[Your objective]:
Determine the number of lines in these entries that hold the word "Some". Give the number and nothing more.

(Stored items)
○ ○ ○

(** The attendant pool of a flight started in [w]: it holds every
    attendant that is free when the flight starts and only attendants
    that are free by the reading [t] at which the pool is complete, each
    once; with a clock that stands still it is exactly the free
    attendants, in roster order. *)
Lemma flight_run_cabin w f pilots cabin a w' :
  flight_run w f pilots cabin a w' →
  NoDup cabin
  ∧ (∃ t, clock_now (clock w) ≤ t ≤ assignment_time a
          ∧ ∀ i, i ∈ cabin →
              ∃ c, crew_members w !! i = Some c
                   ∧ role c = "attendant" ∧ next_available c ≤ t)
  ∧ (∀ i c, crew_members w !! i = Some c → role c = "attendant" →
            next_available c ≤ clock_now (clock w) → i ∈ cabin)
  ∧ (frozen (clock w) →
     cabin = keep_refs (attendant_ok (clock_now (clock w))) 0%nat
               (crew_members w)).
Proof.
  intros Hrun.
  destruct (LedgerFacts.flight_run_picked _ _ _ _ _ _ Hrun)
    as (w1 & w2 & _ & Hp1 & Hrun2 & Hp2 & Hst & _ & Hpick).
  destruct Hpick as (cap & fo & chosen & dur & w_a & w_b & _ & _ & _ & _ & _
                     & _ & Hst_a & Hbooks & _ & ->).
  destruct Hst as (_ & Hclk2 & _). destruct Hst_a as (_ & Hclk_a & _).
  destruct Hbooks as (Hclk_ab & _).
  destruct Hp1 as ((Hcrew1 & Hclk1 & Hfrozen1) & _).
  destruct Hp2 as (_ & Hnd & Hin & Hexact).
  split; [exact Hnd|]. split; [|split].
  - exists (clock_now (clock w2)). cbn [assignment_time].
    split; [lia|]. intros i Hi. destruct (Hin i Hi) as (c & Hc & Hok).
    exists c. rewrite <-Hcrew1. split; [exact Hc|].
    split; [by eapply attendant_ok_role|by apply attendant_ok_free].
  - intros i c Hc Hrole Hfree.
    apply (RosterFacts.available_attendants_keeps_free _ _ _ Hrun2 i c).
    + by rewrite Hcrew1.
    + unfold attendant_ok.
      rewrite (bool_decide_eq_true_2 _ Hrole), bool_decide_eq_true_2; [done|lia].
  - intros Hfrozen. destruct (Hfrozen1 Hfrozen) as (Hfrozen' & Hnow).
    rewrite (Hexact Hfrozen'), Hnow, Hcrew1. reflexivity.
Qed.
(** * Batching, streaming and validation of the PV forecasting starter kit

    A shallow embedding of [submission/competition.py] (the
    [BaseEvaluator] class: [batch] and [evaluate]), of the [predict]
    method of [submission/run.py] and of [validate.py], together with the
    properties the specification states about them.

    Conventions.
    - A Python exception is a value of [exn]; a call that may raise
      returns a [result].
    - A generator is the finite sequence of what it yields, ended by a
      normal return or by the exception that escapes it ([gen]).
    - An [h5py.File] is a finite map from names to series; a series is
      the list of its rows along the leading axis. *)

From Stdlib Require Import ZArith String Ascii PrimFloat Uint63 SpecFloat FloatOps.
From stdpp Require Import gmap strings list pretty.

Local Open Scope string_scope.
Local Open Scope list_scope.
Local Open Scope nat_scope.

(** ** Exceptions and results *)

(** The exceptions the modelled code can raise.  The specification names
    them by role: its [ConfigurationError] is the [ValueError] of
    [batch], its [MissingVariableError] the failed [assert variable in
    features], its [ShapeError] the failed [assert sample.shape ==
    (48,)], its [InputNotFoundError] the [FileNotFoundError] of
    [h5py.File]. *)
Inductive exn : Type :=
  | ValueError (msg : string)
  | AssertionError
  | KeyError (key : string)
  | IndexError
  | FileNotFoundError
  | NotImplementedError
  | RuntimeError (msg : string).

Inductive result (A : Type) : Type :=
  | Ok (a : A)
  | Raise (e : exn).
Arguments Ok {A} a.
Arguments Raise {A} e.

(** A finite generator: the values yielded in order, then [Done] when the
    body returns or [Throw e] when [e] escapes it. *)
Inductive gen (A : Type) : Type :=
  | Done
  | Throw (e : exn)
  | Yield (a : A) (rest : gen A).
Arguments Done {A}.
Arguments Throw {A} e.
Arguments Yield {A} a rest.

Fixpoint yielded {A} (g : gen A) : list A :=
  match g with
  | Done | Throw _ => []
  | Yield a rest => a :: yielded rest
  end.

Fixpoint outcome {A} (g : gen A) : result unit :=
  match g with
  | Done => Ok tt
  | Throw e => Raise e
  | Yield _ rest => outcome rest
  end.

(** The generator that yields the elements of [l] and returns. *)
Fixpoint yield_all {A} (l : list A) : gen A :=
  match l with
  | [] => Done
  | a :: l' => Yield a (yield_all l')
  end.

○ ○ ○

[Response to the exercise]:
2